Cape May

Cape May
(RE BERG-ANDERSSON)

Sunday, April 10, 2016

Return to Life and My Stand Against the Disposable Society

Every spring, when the worst of the cold is over and the snow has finally melted, I am amazed at what survives in my garden and saddened by what does not.

Despite neglect or doing something wrong out of ignorance, the perennials come back and I am both humbled and thankful.

The same is true for house plants. When I accept a house plant as a gift from a friend or rescue a plant someone has cruelly ripped from a planter and then thrown on the sidewalk - the bulk of my house plants are one or the other - I have to think long and hard about where to put it so it can get the most (or the least) amount of light. I have to hope the plant doesn't mind being watered only once a week or that in winter there will be a lot of dry heat and not a lot of moisture.
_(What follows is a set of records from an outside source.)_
Lemma fbytes_app v x off n m : fbytes v x off (n + m) = fbytes v x off n ++ fbytes v x (off + n) m.
Proof.
  unfold fbytes. rewrite seq_app, fmap_app. f_equal. rewrite Nat.add_0_l.
  apply list_eq. intros k. rewrite !list_lookup_fmap. destruct (decide (k < m)).
  - rewrite !lookup_seq_lt by done. cbn [fmap option_fmap option_map]. do 2 f_equal. lia.
  - by rewrite !lookup_seq_ge by lia.
Qed.

(** The offsets of one round, as naturals. *)
Lemma round_eqs off n tot :
  tot < n →
  (Z.of_nat off / BSIZE)%Z = Z.of_nat (off `div` BSn) ∧
  Z.to_nat (Z.of_nat off `mod` BSIZE) = off `mod` BSn ∧
  Z.min (Z.of_nat n - Z.of_nat tot) (BSIZE - Z.of_nat off `mod` BSIZE) =
    Z.of_nat (Nat.min (n - tot) (BSn - off `mod` BSn)).
Proof.
  intros Ht. rewrite <-BSn_Z, <-Nat2Z.inj_div, <-Nat2Z.inj_mod, Nat2Z.id.
  pose proof (Nat.mod_upper_bound off BSn BSn_pos). lia.
Qed.

Lemma readi_loop_spec t j sb ic ip x Q fuel off n tot dst :
  jrep t j → fs_geo sb j → file_ok sb j x → ic !! ip = Some x → j_held j = ∅ →
  size (j_log j) < NBUF → tot ≤ n → (Z.of_nat (off + (n - tot)) ≤ i_size x)%Z →
  0 < fuel → n - tot = 0 ∨ off `mod` BSn + (n - tot) ≤ BSn * (fuel - 1) →
  (∀ t', jrep t' j → Q (dst ++ fbytes (j_view j) x off (n - tot)) (FState t' sb ic)) →
  wp (readi_loop fuel ip (Z.of_nat off) (Z.of_nat n) (Z.of_nat tot) dst) Q (FState t sb ic).
Proof.
  intros Hr Hg Hf Hip Hh Hroom. revert t off tot dst Hr.
  induction fuel as [|fuel IH]; intros t off tot dst Hr Ht Hsz Hfu Hmeas HQ; [lia|].
  cbn [readi_loop]. destruct (decide (tot < n)) as [Hlt|Hge].
  2:{ rewrite decide_False by lia. replace (n - tot) with 0 in HQ by lia.
      rewrite app_nil_r in HQ. by apply wp_ret, HQ. }
  rewrite decide_True by lia. destruct (round_eqs off n tot Hlt) as (-> & -> & ->). cbv zeta.
  set (m := Nat.min (n - tot) (BSn - off `mod` BSn)).
  pose proof (Nat.mod_upper_bound off BSn BSn_pos) as Hmod.
  pose proof (f_size _ _ _ Hf) as Hfs. pose proof BSn_Z as HB. pose proof MAXFn_Z as HM.
  pose proof (Nat.div_mod_eq off BSn) as Hdm.
  assert (Hbn : off `div` BSn < MAXFn) by (apply Nat.Div0.div_lt_upper_bound; nia).
  assert (Ha : faddr (j_view j) x (off `div` BSn) ≠ 0%Z).
  { apply (m_alloc _ _ _ _ _ (f_map _ _ _ Hf)); [done|nia]. }
  pose proof (m_data _ _ _ _ _ (f_map _ _ _ Hf) _ Hbn Ha) as Hdb. pose proof (data_lt _ _ _ Hg Hdb) as Hl.
  destruct (jview_some _ _ _ Hr Hl) as (d & Hd & Hdok).
  eapply wp_bind, wp_done; [by apply geti_done|]. apply wp_bind.
  eapply bmap_found; [exact Hr|done..|]. intros t1 Hr1. apply wp_bind.
  eapply disk_jread; [exact Hr1|apply (f_dev _ _ _ Hf)|rewrite Z2Nat.id; [done|apply Hdb]|exact Hl|
    by apply held_none|by apply room_one|].
  intros h t2 Hn Hr2. apply wp_bind.
  eapply disk_jdata; [exact Hr2|apply lookup_insert_eq|exact Hd|]. apply wp_bind.
  eapply disk_release_read; [exact Hr2|done|by eapply jrep_clean, held_none|]. intros t3 Hr3.
  rewrite <-!Nat2Z.inj_add, Nat2Z.id.
  assert (Hm : m ≤ n - tot ∧ 0 < m) by lia. destruct Hmeas as [|Hmeas]; [lia|].
  rewrite Nat.sub_succ, Nat.sub_0_r in Hmeas. apply IH; [done|lia|lia|nia| |].
  - destruct (decide (m = n - tot)) as [Hmn|Hmn]; [left; lia|right].
    assert (Hmb : m = BSn - off `mod` BSn) by lia.
    assert ((off + m) `mod` BSn = 0) as ->.
    { replace (off + m) with ((off `div` BSn + 1) * BSn) by lia. apply Nat.Div0.mod_mul. }
    destruct fuel as [|fuel]; [lia|]. rewrite Nat.sub_succ, Nat.sub_0_r. nia.
  - intros t' Hr'. rewrite <-app_assoc, (fbytes_block _ _ _ _ _ Hd); [|destruct Hdok as [Hdl _]; lia|lia].
    rewrite <-fbytes_app. replace (m + (n - (tot + m))) with (n - tot) by lia. by apply HQ.
Qed.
One of those plants is an orchid I thought I had killed because I uprooted it when it didn't have to be uprooted, cut back what I later realized was a lot of its root system and then fed it at the wrong time. Somehow that plant has survived, and this year is the second straight it will flower.

Last week, I wrote about the mistreatment of my peppers and my cannas. The cannas saddened me in particular because I knew better. I knew that if you took a tropical plant and put it on a porch where it can get down to the single digits overnight, it is not going to be happy. What I didn't realize was putting a plastic sheet or two and a blanket over the pot would keep in moisture on a plant that was supposed to be allowed to dry out.
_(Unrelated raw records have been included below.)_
Lemma dirlink_loop_spec dr t j sb ic dp x fuel k Q :
  jrep t j → fs_geo sb j → dir_ok sb j x → ic !! dp = Some x → j_held j = ∅ →
  size (j_log j) < NBUF → k ≤ length (dirents (j_view j) x) → length (dirents (j_view j) x) - k < fuel →
  (∀ t', jrep t' j → Q (Z.of_nat (DEn * (k + free_slot (drop k (dirents (j_view j) x))))) (FState t' sb ic)) →
  wp (dirlink_loop dr fuel dp (Z.of_nat (DEn * k))) Q (FState t sb ic).
Proof.
  intros Hr Hg Hd Hip Hh Hroom. revert t k Hr Q. induction fuel as [|fuel IH]; intros t k Hr Q Hk Hfu HQ; [lia|].
  cbn [dirlink_loop]. eapply wp_bind, wp_done; [by apply geti_done|].
  destruct (decide (Z.of_nat (DEn * k) < i_size x)%Z) as [Hlt|Hge].
  2:{ apply wp_ret. rewrite drop_ge in HQ; [cbn [free_slot list_find length] in HQ; rewrite Nat.add_0_r in HQ; by apply HQ|].
      rewrite dirents_length. apply Nat.Div0.div_le_upper_bound. lia. }
  destruct (dirents_drop _ _ _ _ Hd Hlt) as [Hdrop Hle].
  apply wp_bind. eapply readi_dirent; [done..|]. intros t1 Hr1.
  apply wp_bind, wp_assert; [done|]. rewrite Hdrop in HQ. unfold free_slot in HQ. cbn [list_find] in HQ.
  set (de := fbytes _ x (DEn * k) DEn) in *. set (dl := drop (S k) _) in *.
  destruct (decide (de_inum de = 0%Z)) as [Hz|Hnz].
  { apply wp_ret. specialize (HQ t1 Hr1). simpl in HQ. by rewrite Nat.add_0_r in HQ. }
  replace (Z.of_nat (DEn * k) + DIRENTSZ)%Z with (Z.of_nat (DEn * S k)) by (unfold DEn, DIRENTSZ; lia).
  assert (Hlen : S (length dl) = length (dirents (j_view j) x) - k).
  { apply (f_equal length) in Hdrop. rewrite length_drop in Hdrop. simpl in Hdrop. lia. }
  apply IH; [done|lia|lia|]. intros t' Hr'. specialize (HQ t' Hr'). fold dl. unfold free_slot.
  destruct (list_find _ dl) as [[i e]|]; simpl in HQ |- *; by rewrite Nat.add_succ_r in HQ.
Qed.

Lemma dir_fuel_enough v x : (0 ≤ i_size x)%Z → length (dirents v x) - 0 < dir_fuel (i_size x).
Proof.
  intros Hs. rewrite dirents_length. unfold dir_fuel, DEn, DIRENTSZ.
  rewrite (Z2Nat.inj_div _ 16) by lia. change (Z.to_nat 16) with 16. lia.
Qed.

(** What a lookup does: nothing is found and nothing changes, or the entry
    is handed to [iget]. *)
Lemma dirlookup_spec dr t j sb ic dp x name :
  jrep t j → fs_geo sb j → dir_ok sb j x → ic !! dp = Some x → j_held j = ∅ → size (j_log j) < NBUF →
  ∃ t', jrep t' j ∧ dirlookup dr dp name (FState t sb ic) =
    match list_find (dir_match name) (dirents (j_view j) x) with
    | None => Done None (FState t' sb ic)
    | Some (k, de) =>
      (ip ← iget ROOTDEV (de_inum de); mret (Some (ip, Z.of_nat (DEn * k)))) (FState t' sb ic)
    end.
Proof.
  intros Hr Hg Hd Hip Hh Hroom. pose proof (dir_file _ _ _ Hd) as Hf.
  assert (Hwp : wp (dirlookup_loop dr (dir_fuel (i_size x)) dp name (Z.of_nat (DEn * 0)))
    (λ r s, ∃ t', jrep t' j ∧ s = FState t' sb ic ∧
       r = (λ p, (Z.of_nat (DEn * p.1), de_inum p.2)) <$> list_find (dir_match name) (dirents (j_view j) x))
    (FState t sb ic)).
  { eapply dirlookup_loop_spec; [done..| |by eauto].
    apply dir_fuel_enough, (f_size _ _ _ Hf). }
  apply wp_inv in Hwp as (r & s & Hrun & t' & Hr' & -> & ->). exists t'. split; [done|].
  unfold dirlookup. rewrite (run_bind _ _ _ _ _ (geti_done _ _ _ _ _ Hip)).
  rewrite (dir_type _ _ _ Hd), (f_dev _ _ _ Hf). rewrite (run_bind _ _ _ tt (FState t sb ic)) by done.
  rewrite (run_bind _ _ _ _ _ Hrun). by destruct (list_find _ _) as [[k de]|].
Qed.
(* ===== verification/FsPath.v ===== *)
(** * Path names (fs.c [namex], [namei], [nameiparent])

    A path is resolved over the directory tree on the disk: [walk] follows the
    elements of the path from directory to directory, [namex] does the same with
    locks, cached inodes and references. *)

From S2P Require Import Prelude Params Sleeplock Bio Super CString Log LogProof Journal Fs FsDemo FsBlocks FsInode FsFile FsDir.

(** ** The tree on the disk *)

(** A loaded inode with the number [inum]. *)
Definition on_disk (inum : Z) (di : dinode) : inode := load_dinode di (Inode ROOTDEV inum 1 (Sleeplock 0 0) 1 0 0 0 0 0 []).
Definition node (v : list block) (sb : superblock) (n : Z) : inode := on_disk n (disk_inode v sb n).

(** An entry in use for the path element [e], of which [DIRSIZ] characters
    count. *)
Definition entry_match (e de : list Z) : Prop := de_inum de ≠ 0%Z ∧ cname (de_name de) = take DIRSIZ e.
#[export] Instance entry_match_dec e de : Decision (entry_match e de).
Proof. unfold entry_match. apply _. Defined.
I moved the pots indoors, into a sunny part of the one room where I can place all my house plants, and hoped for the best.

Two of the five pieces of growing canna, April 2016 (Margo D. Beller)
Well, when I wrote about them last week I thought they were dead. And then one evening I looked into one of the pots and saw two signs of life! Two little bits of green poking out of the pot, which was solidly packed with roots and corms. A few days later, I pulled the pots onto a tarp on my enclosed porch and started poking around -- which meant dumping the solid clump from the pot, using a saw to cut into it and then a spade to pull the sections apart.
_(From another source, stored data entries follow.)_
(** One round of [iappend]'s loop copies some of the bytes. *)
Lemma append_round s ow inum di bs l ind p : img s ow → stored (mk_img s) ow inum di bs l ind → fits (length bs) l ind → p ≠ [] →
  Forall is_byte p → length bs + length p ≤ MAXFn * BSn → NMn + length ow + space (length bs + length p) ≤ FSn + space (length bs) →
  ∃ n s' ow' di' l' ind', 0 < n ≤ length p ∧ let bs' := bs ++ take n p in
    (∀ fuel, append_loop (S fuel) (Z.of_nat (length bs)) p di s = append_loop fuel (Z.of_nat (length bs')) (drop n p) di' s') ∧ img s' ow' ∧
    stored (mk_img s') ow' inum di' bs' l' ind' ∧ fits (length bs') l' ind' ∧ extends inum s ow di s' ow' di' ∧
    length ow' + space (length bs) = length ow + space (length bs').
Proof.
  intros Hi Hst Hfit Hne Hp Hmax Hroom. pose proof sizes as (HN & HM & HB). assert (Hpl : 0 < length p) by (destruct p; [done|simpl; lia]).
  assert (Hfbn : length bs `div` BSn < MAXFn) by (apply Nat.Div0.div_lt_upper_bound; lia).
  destruct (file_block_spec s ow inum di bs l ind) as (s1 & ow1 & di1 & l1 & ind1 & a & Hrun & Hi1 & Hst1 & Hex1 & Ha & Hfit1 & How1); try done; [lia| |].
  { pose proof (space_mono (S (length bs)) (length bs + length p) ltac:(lia)). lia. }
  pose proof (Nat.div_mod_eq (length bs) BSn) as Hdm. pose proof (Nat.mod_upper_bound (length bs) BSn ltac:(lia)) as Hmod.
  set (r := length bs `mod` BSn) in *. set (n := length p `min` (BSn - r)). assert (Htl : length (take n p) = n) by (rewrite length_take; lia).
  assert (Hlen' : length (bs ++ take n p) = length bs + n) by (rewrite length_app, Htl; done).
  pose proof (so_owned _ _ _ _ _ _ _ Hst1) as [_ Hol]%Forall_app. pose proof (Forall_lookup_1 _ _ _ _ Hol Ha) as Hoa. destruct (owned_lt _ _ _ _ Hi1 Hoa) as [Ha1 Ha2].
  assert (HbS : blocks_for (S (length bs)) = S (length bs `div` BSn)) by (rewrite <-Nat.add_1_r; apply blocks_for_last; fold r; lia).
  assert (Hb1 : blocks_for (length bs + n) = S (length bs `div` BSn)) by (apply blocks_for_last; fold r; lia).
  set (s2 := set_img (<[a := chunk (bs ++ take n p) (length bs `div` BSn)]> (mk_img s1)) s1). assert (Htp : Forall is_byte (take n p)) by by apply Forall_take.
  exists n, s2, ow1, di1, l1, ind1. split; [lia|]. cbv zeta. split; [|split_and!].
  - intros fuel. cbn [append_loop]. rewrite decide_False by done. pose proof BSn_Z as HBZ. rewrite div_BSn. set (fbn := length bs `div` BSn) in *.
    rewrite (run_bind _ _ s tt s) by (rewrite (proj2 (Z.ltb_lt _ _)); [done|rewrite <-MAXFn_Z; lia]). rewrite Nat2Z.id.
    rewrite (run_bind _ _ _ _ _ Hrun). cbv beta iota zeta.
    replace (Z.to_nat (Z.min (Z.of_nat (length p)) ((Z.of_nat fbn + 1) * BSIZE - Z.of_nat (length bs)))) with n by (unfold n; rewrite <-BSn_Z; lia).
    replace (Z.to_nat (Z.of_nat (length bs) - Z.of_nat fbn * BSIZE)) with r by (rewrite <-BSn_Z; lia).
    rewrite (run_bind _ _ _ _ _ (rsect_run s1 a _ Ha2 (so_bytes _ _ _ _ _ _ _ Hst1 _ _ Ha))).
    unfold r, fbn. rewrite <-chunk_app_last by (rewrite Htl; fold r; lia). rewrite (run_bind _ _ _ _ _ (wsect_run s1 a _ Ha2 (im_len _ _ Hi1))).
    rewrite u32_small by plia. rewrite Hlen', Nat2Z.inj_add. done.
  - apply img_write; [done|apply chunk_ok, Forall_app; split; [apply Hst|done]|pose proof NMn_Z; lia].
  - apply stored_fill; try done; [apply Hi1|rewrite (fi_blocks _ _ _ Hfit1); done|rewrite Htl; fold r; lia].
  - rewrite Hlen'. destruct Hfit1 as [Hf1 Hf2]. constructor; [by rewrite Hb1, Hf1, HbS|done].
  - eapply extends_trans; [exact Hex1|]. by apply extends_write.
  - rewrite Hlen'. unfold space in *. rewrite Hb1. rewrite HbS in How1. lia.
Qed.
(* ===== verification/Spinlock.v ===== *)
(** * Spin locks (spinlock.c, spinlock.h)

    [pushcli], [popcli], [holding], [acquire] and [release] as functions on the
    state of a CPU and a lock, and as the atomic memory accesses of several
    CPUs that use one lock, interleaved in any order. *)

From S2P Require Import Prelude Params.

Definition FL_IF : Z := 0x200.        (* Interrupt Enable *)
Definition KERNBASE : Z := 0x80000000.

(** The part of [struct cpu] that the locks use, and the flags register. *)
Record cpu := Cpu { c_eflags : Z; c_ncli : Z; c_intena : Z }.

Record spinlock := Spinlock {
  lk_locked : Z;            (* Is the lock held? *)
  lk_cpu : option nat;      (* The cpu holding the lock. *)
  lk_pcs : list Z           (* The call stack that locked the lock. *)
}.

Definition initlock : spinlock := Spinlock 0 None (replicate 10 0%Z).

(** ** Interrupts *)

Definition if_flag (c : cpu) : Z := Z.land (c_eflags c) FL_IF.
Definition cli (c : cpu) : cpu := Cpu (Z.ldiff (c_eflags c) FL_IF) (c_ncli c) (c_intena c).
Definition sti (c : cpu) : cpu := Cpu (Z.lor (c_eflags c) FL_IF) (c_ncli c) (c_intena c).

Definition pushcli : M cpu unit := λ c,
  let f := if_flag c in
  let c := cli c in
  let c := if decide (c_ncli c = 0%Z) then Cpu (c_eflags c) (c_ncli c) f else c in
  Done tt (Cpu (c_eflags c) (s32 (c_ncli c + 1)) (c_intena c)).

Definition popcli : M cpu unit := λ c,
  if decide (if_flag c ≠ 0%Z) then Panic "popcli - interruptible" else
  let c := Cpu (c_eflags c) (s32 (c_ncli c - 1)) (c_intena c) in
  if decide (c_ncli c < 0)%Z then Panic "popcli" else
  Done tt (if decide (c_ncli c = 0%Z ∧ c_intena c ≠ 0%Z) then sti c else c).

(** Record the current call stack by following the %ebp chain: [word] is the
    memory, [v] the address of [acquire]'s argument. *)
Fixpoint getpcs (word : Z → Z) (ebp : Z) (i : nat) : list Z :=
  match i with
  | O => []
  | S i =>
    if decide (ebp = 0 ∨ ebp < KERNBASE ∨ ebp = 0xffffffff)%Z then replicate (S i) 0%Z
    else word (u32 (ebp + 4)) :: getpcs word (word ebp) i
  end.
Definition getcallerpcs (word : Z → Z) (v : Z) : list Z := getpcs word (u32 (v - 8)) 10.

(** ** The lock operations of CPU [me] *)

Section lock_ops.
Variable me : nat.
Variable word : Z → Z.
Variable frame : Z.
I found five growing pieces of canna. I had planned to divide what was in the pot this spring anyway and so filled the pot with soil and put in the five pieces so they would have plenty of room to stretch out and grow. Cannas can get pretty big and after a few years they grow into each other to create a solid mass.

I looked very carefully at what I turned out of the other pot but saw nothing growing.

Now, it is always possible there will be growth in what I'm composting. My keeping it in the deep freeze might've put the plant into a deeper hybernation than I realized. If that is the case, when I put it all in the compost pile I won't be surprised if I see a mass of large, green canna leaves growing, which I can then either pull up and plant elsewhere or leave alone, a kind of zombie canna graveyard.

Why do I mention all this?

First, because I am relieved I am not a plant killer.  Second, because once again, Nature will take care of itself if Man (or me) doesn't mess around with it.

Most times people buy plants, keep them for a while and then throw them in the trash. This is a waste of your money, the plant grower's time and the compostable material in the plant.

When I take care of my plants, when I keep them going far beyond what the label says (and that includes "annuals" I've kept going for years), I am taking my stand against being part of a disposable society that doesn't think twice about putting in the garbage furniture, bicycles, plants or other things that can be donated to others for repair and resale or gifting.

My front room is full of life, and it is another thing that gives me a reason to live.